A panel of judges drawn from professional and academic institutions will award the first Kirk New Play Prize during a concluding luncheon and awards reception at 12:30 p.m. Sunday, Sept. 28.

For information about the Baylor New Play Initiative, visit the Baylor Theatre website.

ABOUT BAYLOR UNIVERSITY

Baylor University is a private Christian University and a nationally ranked Research 1 institution. The University provides a vibrant campus community for more than 20,000 students by blending interdisciplinary research with an international reputation for educational excellence and a faculty commitment to teaching and scholarship. Chartered in 1845 by the Republic of Texas through the efforts of Baptist pioneers, Baylor is the oldest continually operating University in Texas. Located in Waco, Baylor welcomes students from all 50 states and more than 100 countries to study a broad range of degrees among its 12 nationally recognized academic divisions.
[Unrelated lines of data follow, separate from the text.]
(** [s.replace(old, new)]: every non-overlapping occurrence, leftmost
    first.  [skip] counts the characters of an occurrence that has just
    been replaced and are still to be passed over. *)
Fixpoint replace_from (old new : string) (skip : nat) (s : string) : string :=
  match s with
  | EmptyString => EmptyString
  | String c r =>
      match skip with
      | S k => replace_from old new k r
      | O =>
          if String.prefix old s
          then new +:+ replace_from old new (String.length old - 1) r
          else String c (replace_from old new 0 r)
      end
  end.

Fixpoint intersperse (new s : string) : string :=
  match s with
  | EmptyString => new
  | String c r => new +:+ String c (intersperse new r)
  end.

Definition replace (old new s : string) : string :=
  if is_empty old then intersperse new s else replace_from old new 0 s.

End pystr.

(** ** [ocr_processor.py]: validation, normalisation and formatting *)

Module ocr_processor.
Import pystr.

(** The two character classes the plate grammars are built from. *)
Inductive cls := Letter | Digit.

Definition in_cls (k : cls) (c : ascii) : bool :=
  match k with Letter => is_AZ c | Digit => is_09 c end.

(** [re.match] of an anchored pattern [^k1 k2 ... kn$].  The final [$]
    also matches just before one trailing newline. *)
Fixpoint re_match (p : list cls) (s : string) : bool :=
  match p, s with
  | [], EmptyString => true
  | [], String c EmptyString => is_newline c
  | [], _ => false
  | k :: p', String c r => in_cls k c && re_match p' r
  | _ :: _, EmptyString => false
  end.

Definition LLLDDD := [Letter; Letter; Letter; Digit; Digit; Digit].
Definition LDLDDD := [Letter; Digit; Letter; Digit; Digit; Digit].
Definition LLDDDD := [Letter; Letter; Digit; Digit; Digit; Digit].
Definition LLLLDD := [Letter; Letter; Letter; Letter; Digit; Digit].
Definition LDDLDD := [Letter; Digit; Digit; Letter; Digit; Digit].
Definition DDDLLL := [Digit; Digit; Digit; Letter; Letter; Letter].

Definition patterns : list (list cls) :=
  [LLLDDD; LDLDDD; LLDDDD; LLLLDD; LDDLDD; DDDLLL].

(** [re.sub(r'[-\s]', '', text)] *)
Definition remove_separators (text : string) : string :=
  keep (λ c, negb (is_hyphen c || is_space c)) text.

Definition is_valid_peruvian_plate (text : string) : bool :=
  if is_empty text || (String.length text <? 5)%nat then false
  else
    let clean := remove_separators text in
    if ((String.length clean <? 5) || (8 <? String.length clean))%nat then false
    else existsb (λ pattern, re_match pattern clean) patterns.

Definition format_plate (text : string) : string :=
  let clean := remove_separators text in
  if (String.length clean =? 6)%nat then
    if re_match LLLDDD clean then take 3 clean +:+ "-" +:+ drop 3 clean
    else if re_match LDLDDD clean then take 3 clean +:+ "-" +:+ drop 3 clean
    else clean
  else clean.

(** [re.sub(r'[^A-Z0-9-]', '', text)] *)
Definition allowed (c : ascii) : bool := is_AZ c || is_09 c || is_hyphen c.

(** [re.sub(r'-+', '-', cleaned)] *)
Fixpoint collapse_hyphens (s : string) : string :=
  match s with
  | EmptyString => EmptyString
  | String c r =>
      if is_hyphen c then
        match r with
        | String c' _ =>
            if is_hyphen c' then collapse_hyphens r
            else String c (collapse_hyphens r)
        | EmptyString => String c EmptyString
        end
      else String c (collapse_hyphens r)
  end.

(** The multi-character substitution table, in the insertion order of the
    dictionary literal. *)
Definition corrections : list (string * string) :=
  [("O0", "00"); ("0O", "00"); ("II", "11"); ("OO", "00");
   ("B8", "B8"); ("8B", "8B"); ("S5", "S5"); ("5S", "5S")].

(** The confusable-character table. *)
Definition char_corrections : list (ascii * ascii) :=
  [("O", "0"); ("0", "O"); ("I", "1"); ("1", "I"); ("S", "5"); ("5", "S");
   ("B", "8"); ("8", "B"); ("Z", "2"); ("2", "Z"); ("G", "6"); ("6", "G")]%char.
(** * Equipment-diagnosis document pipeline: a shallow embedding

    The development follows three source files of the repair assistant:
    - [diy/lib/rag-service.ts]                         ([Module RAG]),
    - the document crawler service (second half of
      [diy/components/ListenFixAssistant.tsx])         ([Module Crawler]),
    - [diy/app/api/gemini/listen-and-fix/route.ts]     ([Module Route]).

    JavaScript strings are sequences of UTF-16 code units, numbers are IEEE-754
    binary64 values (Rocq's primitive floats), integers that the code only
    counts or indexes with are in [Z].  External services (search, fetch,
    embedding, generation, the clock) are oracles over an abstract world. *)

From Stdlib Require Import ZArith NArith List Ascii String Bool Lia Floats.
From Stdlib Require Import Reals Lra Sorted.
From stdpp Require Import base option list gmap.
(** * Wifi mainline supplicant: the ServiceManagerWrapper JNI bridge

    A shallow embedding of
    [jni/com_android_server_ServiceManagerWrapper.cpp].

    The file holds one function, the native half of
    [ServiceManagerWrapper.nativeWaitForService(String)].  Its body is three
    calls into the platform: one into the managed runtime through [JNIEnv]
    ([GetStringUTFChars]), one into the service manager
    ([AServiceManager_waitForService]) and one into the binder/JNI glue
    ([AIBinder_toJavaBinder]).  None of the three is code of this repository,
    so the embedding keeps them as calls: the function is a tree of platform
    calls, and a [Platform] gives the calls their meaning. *)

From Stdlib Require Import List NArith Bool Lia.
From Stdlib Require Import Strings.String Strings.Ascii Strings.Byte.
Import ListNotations.

Set Implicit Arguments.

(** ** Data crossing the boundary *)

(** A [java.lang.String] is a sequence of UTF-16 code units.  Java strings
    are immutable, so a [jstring] is modelled by the value it refers to;
    [None] is the null reference. *)
Definition jchar := N.
Definition JavaString := list jchar.
Definition jstring := option JavaString.

(** [const char*]: the bytes of a NUL-terminated buffer (the terminator is
    left implicit), or [None] for [nullptr]. *)
Definition cstring := list byte.
Definition const_char_ptr := option cstring.

(** [AIBinder*]: an [AIBinder] stands for one binder node, i.e. one service
    endpoint; [None] is [nullptr]. *)
Record AIBinder : Type := { binder_node : N }.
Definition AIBinder_ptr := option AIBinder.

(** [jobject]: an opaque reference into the managed heap, [None] for null. *)
Record JavaRef : Type := { ref_slot : nat }.
Definition jobject := option JavaRef.

(** [jboolean* isCopy], the out-parameter of [GetStringUTFChars]. *)
Definition jboolean_ptr := option N.

(** ** The platform interface

    The entry points of [jni.h], [android/binder_manager.h] and
    [android/binder_ibinder_jni.h] that matter here.  The bridge uses three
    of them; [ReleaseStringUTFChars] and [AIBinder_fromJavaBinder] are their
    counterparts in the same headers. *)
Inductive call : Type -> Type :=
| GetStringUTFChars (str : jstring) (isCopy : jboolean_ptr)
    : call const_char_ptr
| ReleaseStringUTFChars (str : jstring) (utf : const_char_ptr)
    : call unit
| AServiceManager_waitForService (instance : const_char_ptr)
    : call AIBinder_ptr
| AIBinder_toJavaBinder (binder : AIBinder_ptr)
    : call jobject
| AIBinder_fromJavaBinder (binder : jobject)
    : call AIBinder_ptr.

(** Native code as a tree of platform calls. *)
Inductive jni (R : Type) : Type :=
| ret (r : R)
| invoke (X : Type) (c : call X) (k : X -> jni R).

Arguments ret {R} r.
Arguments invoke {R X} c k.

Fixpoint bind {A B : Type} (m : jni A) (f : A -> jni B) : jni B :=
  match m with
  | ret a => f a
  | invoke c k => invoke c (fun x => bind (k x) f)
  end.

Definition perform {X : Type} (c : call X) : jni X := invoke c ret.

Declare Scope jni_scope.
Delimit Scope jni_scope with jni.
Notation "x <- m ;; k" := (bind m (fun x => k))
  (at level 61, m at next level, right associativity) : jni_scope.
Local Open Scope jni_scope.

(** ** The source function

<<
extern "C" JNIEXPORT jobject JNICALL
    Java_..._nativeWaitForService__Ljava_lang_String_2(
        JNIEnv* env, jobject /* clazz */, jstring serviceNameJni) {
    const char* serviceName = env->GetStringUTFChars(serviceNameJni, nullptr);
    return AIBinder_toJavaBinder(env, AServiceManager_waitForService(serviceName));
}
>>
    [env] is the platform the tree is run against. *)
Definition Java_com_android_server_wifi_mainline_1supplicant_ServiceManagerWrapper_nativeWaitForService__Ljava_lang_String_2
    (clazz : jobject) (serviceNameJni : jstring) : jni jobject :=
  serviceName <- perform (GetStringUTFChars serviceNameJni None) ;;
  binder <- perform (AServiceManager_waitForService serviceName) ;;
  perform (AIBinder_toJavaBinder binder).

Notation "'nativeWaitForService'" :=
  Java_com_android_server_wifi_mainline_1supplicant_ServiceManagerWrapper_nativeWaitForService__Ljava_lang_String_2.

(** ** Running against a platform *)

(** What a call, or a whole native function, does: it returns a value and
    leaves a world, or the platform stops the process with a fault, or it
    never comes back. *)
Inductive outcome (F W X : Type) : Type :=
| Returns (x : X) (w : W)
| Aborts (f : F)
| Blocks.

Arguments Returns {F W X} x w.
Arguments Aborts {F W X} f.
Arguments Blocks {F W X}.

(** A platform: the state the facilities act on (managed heap, pending
    exception, service directory, ...), its fatal errors, and the meaning of
    every call. *)
Record Platform : Type := {
  World : Type;
  Fault : Type;
  handle : forall X : Type, call X -> World -> outcome Fault World X
}.

Arguments handle _ {X} _ _.

Fixpoint run (P : Platform) {R : Type} (p : jni R) (w : World P)
  : outcome (Fault P) (World P) R :=
  match p with
  | ret r => Returns r w
  | invoke c k =>
      match handle P c w with
      | Returns x w' => run P (k x) w'
      | Aborts f => Aborts f
      | Blocks => Blocks
      end
  end.

(** The platform calls a run makes, in order. *)
Inductive invocation : Type :=
| Invoked (X : Type) (c : call X).

Arguments Invoked {X} c.

Fixpoint calls (P : Platform) {R : Type} (p : jni R) (w : World P)
  : list invocation :=
  match p with
  | ret _ => []
  | invoke c k =>
      Invoked c ::
      match handle P c w with
      | Returns x w' => calls P (k x) w'
      | Aborts _ => []
      | Blocks => []
      end
  end.

Definition is_get (i : invocation) : bool :=
  match i with Invoked (GetStringUTFChars _ _) => true | _ => false end.
Definition is_release (i : invocation) : bool :=
  match i with Invoked (ReleaseStringUTFChars _ _) => true | _ => false end.
Definition is_wait (i : invocation) : bool :=
  match i with Invoked (AServiceManager_waitForService _) => true | _ => false end.
Definition is_wait_null (i : invocation) : bool :=
  match i with Invoked (AServiceManager_waitForService None) => true | _ => false end.
Definition is_toJava (i : invocation) : bool :=
  match i with Invoked (AIBinder_toJavaBinder _) => true | _ => false end.

Definition count (f : invocation -> bool) (l : list invocation) : nat :=
  List.length (filter f l).

(** ** The contract of the bridge, in the words of its specification

    "Translate a single managed-runtime call into a single platform call
    and translate the result back": decode the name, wait for the service,
    convert the handle; each facility is used once and its result is handed
    on as it is. *)
Definition and_then {F W A B : Type}
    (o : outcome F W A) (k : A -> W -> outcome F W B) : outcome F W B :=
  match o with
  | Returns a w => k a w
  | Aborts f => Aborts f
  | Blocks => Blocks
  end.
Learn more about Baylor University at www.baylor.edu.

ABOUT BAYLOR UNIVERSITY THEATRE

The Baylor University Department of Theatre Arts is an elite program combining an excellent liberal arts education with rigorous training in both academic and artistic fields of theatre study. Accredited by the National Association of Schools of Theatre, Baylor Theatre Arts has been named among the top undergraduate theatre programs in the United States and the Top 4 in Texas.